Dummerweise gibt zweimal Null trotzdem Null – und viel größer sind die Chancen für dieses Auto nicht. Denn dem ohnehin schon endlos langen Namen haben sie in Stuttgart auch noch ein „Vision“ vorausgestellt. Und leider lehrt die Erfahrung, dass daraus so schnell keine Wirklichkeit wird. Zumindest nicht für Selbstzahler, wie reich sie auch sein mögen. Denn so viele Blanco-Schecks auch schon bei Daimler-Chef Dieter Zetsche auf den Tisch geflattert sind mögen, bleibt der rote Riese ein Einzelstück.
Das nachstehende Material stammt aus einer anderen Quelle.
(* ===== verification/ZoneFsProps.v ===== *)
(** * The zonefs backend implements the device

    The invariant of the caches of open files, the behaviour of every operation
    of ZoneFs.v in terms of the contents of the whole device, and the instance of
    [BackendSpec] they add up to. *)

From stdpp Require Import pretty.
From S2P Require Import Prelude Status Device MemDevice Posix MemOs ZoneFs.

(** ** The list of a cache *)

Lemma cache_find_in zone l fd : cache_find zone l = Some fd -> (zone, fd) ∈ l.
Proof.
  induction l as [|[z f] l IH]; simpl; [done|]. destruct (Z.eqb_spec z zone) as [->|Hne].
  - intros [= ->]. left.
  - intros H. right. by apply IH.
Qed.

Lemma cache_find_None zone l : cache_find zone l = None -> zone ∉ l.*1.
Proof.
  induction l as [|[z f] l IH]; simpl; [intros _; apply not_elem_of_nil|].
  destruct (Z.eqb_spec z zone) as [->|Hne]; [done|].
  intros H%IH. apply not_elem_of_cons. by split.
Qed.

Lemma cache_erase_notin zone l : zone ∉ l.*1 -> cache_erase zone l = l.
Proof.
  induction l as [|[z f] l IH]; simpl; [done|]. intros [Hne Hl]%not_elem_of_cons.
  unfold cache_erase. rewrite filter_cons_True by (simpl; done). f_equal. by apply IH.
Qed.

Lemma cache_erase_perm zone l fd :
  NoDup l.*1 -> cache_find zone l = Some fd -> (zone, fd) :: cache_erase zone l ≡ₚ l.
Proof.
  induction l as [|[z f] l IH]; simpl; [done|]. intros [Hz Hl]%NoDup_cons.
  destruct (Z.eqb_spec z zone) as [->|Hne].
  - intros [= ->]. unfold cache_erase. rewrite filter_cons_False by (simpl; naive_solver).
    change (filter _ l) with (cache_erase zone l). by rewrite cache_erase_notin.
  - intros H. unfold cache_erase. rewrite filter_cons_True by (simpl; done).
    change (filter _ l) with (cache_erase zone l). etrans; [apply Permutation_swap|]. by rewrite (IH Hl H).
Qed.

(** A zone has one entry. *)
Definition cache_wf (c : ZoneFsFileCache) : Prop := NoDup (list_ c).*1 /\ 0 <= max_ c < 2 ^ 32.

(** The list stays within a limit that is set. *)
Definition cache_bounded (c : ZoneFsFileCache) : Prop := 0 < max_ c -> zlen (list_ c) <= max_ c.

Lemma cache_new_wf flags : cache_wf (ZoneFsFileCache_new flags).
Proof.
  unfold cache_wf, ZoneFsFileCache_new. cbn [list_ max_]. split; [constructor|].
  destruct (negb _); unfold ZENFS_ZONEFS_DEFAULT_MAX_LIMIT, ZENFS_ZONEFS_DEFAULT_MAX_RD_LIMIT; lia.
Qed.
Doch wenigstens dieses eine Exemplar darf vier Monate nach der Messepremiere in Peking für eine Stippvisite in die Wirklichkeit und sich für ein paar Stunden auf einer realen Straße beweisen. Ihren wichtigsten Zweck erfüllt die SUV-Limousine dort mit Bravour: Sie fällt auf. Egal wo der rote Riese mit dem üppigen Chrom-Ornat stehen bleibt, bilden sich deshalb sofort Menschentrauben um ihn herum, neugierige Nasen pressen sich an die Fenster und es braucht beherzte Helfer, damit man überhaupt wieder losfahren kann. Wenn selbst ein Bentley Bentayga oder ein Rolls-Royce Cullinan in der SUV-Schwemme unterzugehen drohen, könnte der ultimative Maybach für den Matsch für superreiche Selbstdarsteller die richtige Antwort sein.
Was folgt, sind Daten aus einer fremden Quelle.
(* ===== verification/Paths.v ===== *)
(** * Paths

    [ZenFS::FormatPathLexically] and the operations of [std::filesystem::path]
    (POSIX paths) the file system uses, on byte strings; and the [path] class of
    filesystem_utility.h that replaces it before C++17. *)

From S2P Require Import Prelude.

(** ** Splitting and joining *)

Definition slash : byte := Byte.x2f.
Definition dot : bytes := [Byte.x2e].
Definition dotdot : bytes := [Byte.x2e; Byte.x2e].

(** The items between the separators, as [std::getline(iss, item, '/')] returns
    them, with the empty ones. *)
Fixpoint split_path (p : bytes) : list bytes :=
  match p with
  | [] => [[]]
  | b :: p' =>
      if decide (b = slash) then [] :: split_path p'
      else match split_path p' with
           | item :: l => (b :: item) :: l
           | [] => [[b]]
           end
  end.

(** The file names of a path. *)
Definition names (p : bytes) : list bytes := filter (fun c => c <> []) (split_path p).

Fixpoint join_path (l : list bytes) : bytes :=
  match l with
  | [] => []
  | [c] => c
  | c :: l' => c ++ slash :: join_path l'
  end.

Definition is_absolute (p : bytes) : bool := bool_decide (head p = Some slash).
Definition ends_with_sep (p : bytes) : bool := bool_decide (last p = Some slash).

(** ** [std::filesystem::path] *)

(** One name of [lexically_normal]: the names kept so far, the last one first,
    and whether the result ends in a separator. *)
Definition norm_step (abs : bool) (st : list bytes * bool) (c : bytes) : list bytes * bool :=
  let '(stack, tr) := st in
  if decide (c = dot) then (stack, true)
  else if decide (c = dotdot) then
    match stack with
    | top :: rest => if decide (top = dotdot) then (c :: stack, false) else (rest, true)
    | [] => if abs then ([], true) else ([c], false)
    end
  else (c :: stack, false).

Definition trailing (tr : bool) (stack : list bytes) : bytes :=
  match stack with
  | top :: _ => if tr && bool_decide (top <> dotdot) then [slash] else []
  | [] => []
  end.

Definition lexically_normal (p : bytes) : bytes :=
  match p with
  | [] => []
  | _ =>
      let '(stack, tr) := foldl (norm_step (is_absolute p)) ([], false) (names p) in
      let out := (if is_absolute p then [slash] else []) ++ join_path (reverse stack) ++
                 trailing (tr || ends_with_sep p) stack in
      match out with [] => dot | _ => out end
  end.

(** [a / b] *)
Definition path_append (a b : bytes) : bytes :=
  if is_absolute b then b
  else match last a with
       | Some c => if decide (c = slash) then a ++ b else a ++ slash :: b
       | None => b
       end.

(** What is left of [l] after its last element without [P], from the back. *)
Fixpoint drop_while (f : byte -> bool) (l : bytes) : bytes :=
  match l with
  | [] => []
  | b :: l' => if f b then drop_while f l' else l
  end.
Definition drop_while_end (f : byte -> bool) (l : bytes) : bytes := reverse (drop_while f (reverse l)).

(** Removes the file name and the separators before it. *)
Definition parent_path (p : bytes) : bytes :=
  let q := drop_while_end (fun b => bool_decide (b = slash))
             (drop_while_end (fun b => bool_decide (b <> slash)) p) in
  match q with [] => if is_absolute p then [slash] else [] | _ => q end.

(** ** The names of files *)

Definition FormatPathLexically (filepath : bytes) : bytes :=
  path_append [slash] (lexically_normal filepath).

(** [path_as_string_with_separator_at_end] *)
Definition with_separator_at_end (p : bytes) : bytes := lexically_normal (path_append p []).

Fixpoint starts_with (s needle : bytes) : bool :=
  match needle, s with
  | [], _ => true
  | b :: needle', c :: s' => bool_decide (b = c) && starts_with s' needle'
  | _ :: _, [] => false
  end.

(** ** [filesystem_utility::path] *)

(** [std::getline] does not return the empty item behind a final separator. *)
Definition getline_items (p : bytes) : list bytes :=
  let l := split_path p in
  match last l with Some [] => take (length l - 1) l | _ => l end.

(** The loop over the items: the segments, the last one first. *)
Definition util_step (segs : list bytes) (item : bytes) : list bytes :=
  if bool_decide (item = dotdot) && negb (bool_decide (segs = [])) then tail segs
  else if decide (item = dot) then segs
  else if decide (item = []) then segs
  else item :: segs.

(** [path::lexically_normal]; [None] where [segs] is accessed while empty. *)
Definition util_normal (src_path : bytes) : option bytes :=
  match src_path with
  | [] => Some []
  | _ =>
      if decide (src_path = [slash]) then Some [slash] else
      let segs := foldl util_step [] (getline_items src_path) in
      let root := if is_absolute src_path then [slash] else [] in
      if ends_with_sep src_path
      then Some (root ++ mjoin ((fun s => s ++ [slash]) <$> reverse segs))
      else match segs with
           | [] => None
           | _ => Some (root ++ join_path (reverse segs))
           end
  end.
Obwohl man mit diesem Auto immer im Mittelpunkt steht, ist man der Welt dabei seltsam entrückt und fühlt sich ziemlich abgehoben. Das gilt im wörtlichen Sinne wegen der großen Bodenfreiheit und den riesigen Rädern und das gilt im übertragenen Sinne wegen des Kokons aus Lack und Leder, der einen ganz eigenen Kosmos bildet. Man sitzt vorne auf Schalen, die innen mit Leder be- und von außen von Roségold überzogen sind, man hat hinten bessere Sessel und mehr Beinfreiheit und natürlich vor allem eine erhabenere Sitzposition als in der langen S-Klasse, genießt eine Luxusverison der neuen Mercedes User Experience MBUX und wo man die Studie anfasst, spürt man edelste Materialen. Und weil das ursprüngliche Konzept aus dem Studio in Peking stammt, gibt es überall dezente Hinweise auf die asiatische Kultur – vom Teerservice auf einem Ebenholztablet in der auf exakt 85 Grad vorgeheizten Mittelkonsole des Fonds bis zum Bambus-Bäumchen, das zwischen den beiden kuscheligen Loungeliegen der Hinterbänkler sprießt.

Und selbst der Antrieb holt einen nicht zurück ins Hier und Heute. Denn wo bei Bentley und Rolls-Royce zwölf Zylinder laut und vernehmlich stampfen, surrt im Maybach zukunftsfest ein Elektromotor. Im Test erlaubt der nicht viel mehr als Schritttempo und nach ein paar Fotofahrten geht der Akku in die Knie. Doch in der Theorie hat der Maybach allemal genügend Power, um mit den fetten Verbrennern der Konkurrenz mitzuhalten. Nicht umsonst sehen die Pläne vier E-Maschinen von zusammen 750 PS vor, mit denen das SUV im Smoking locker auf 250 km/h kommt. Und selbst wenn die 500 Kilometer Normreichweite bei 80 kWh Akkukapazität ein Fabelwert sind, zieht das fast sechs Meter lange Dickschiff nicht den kürzeren. Denn gattungsgerecht gefahren, kommt man mit Cullinan & Co mit einer Tankfüllung auch nicht weiter.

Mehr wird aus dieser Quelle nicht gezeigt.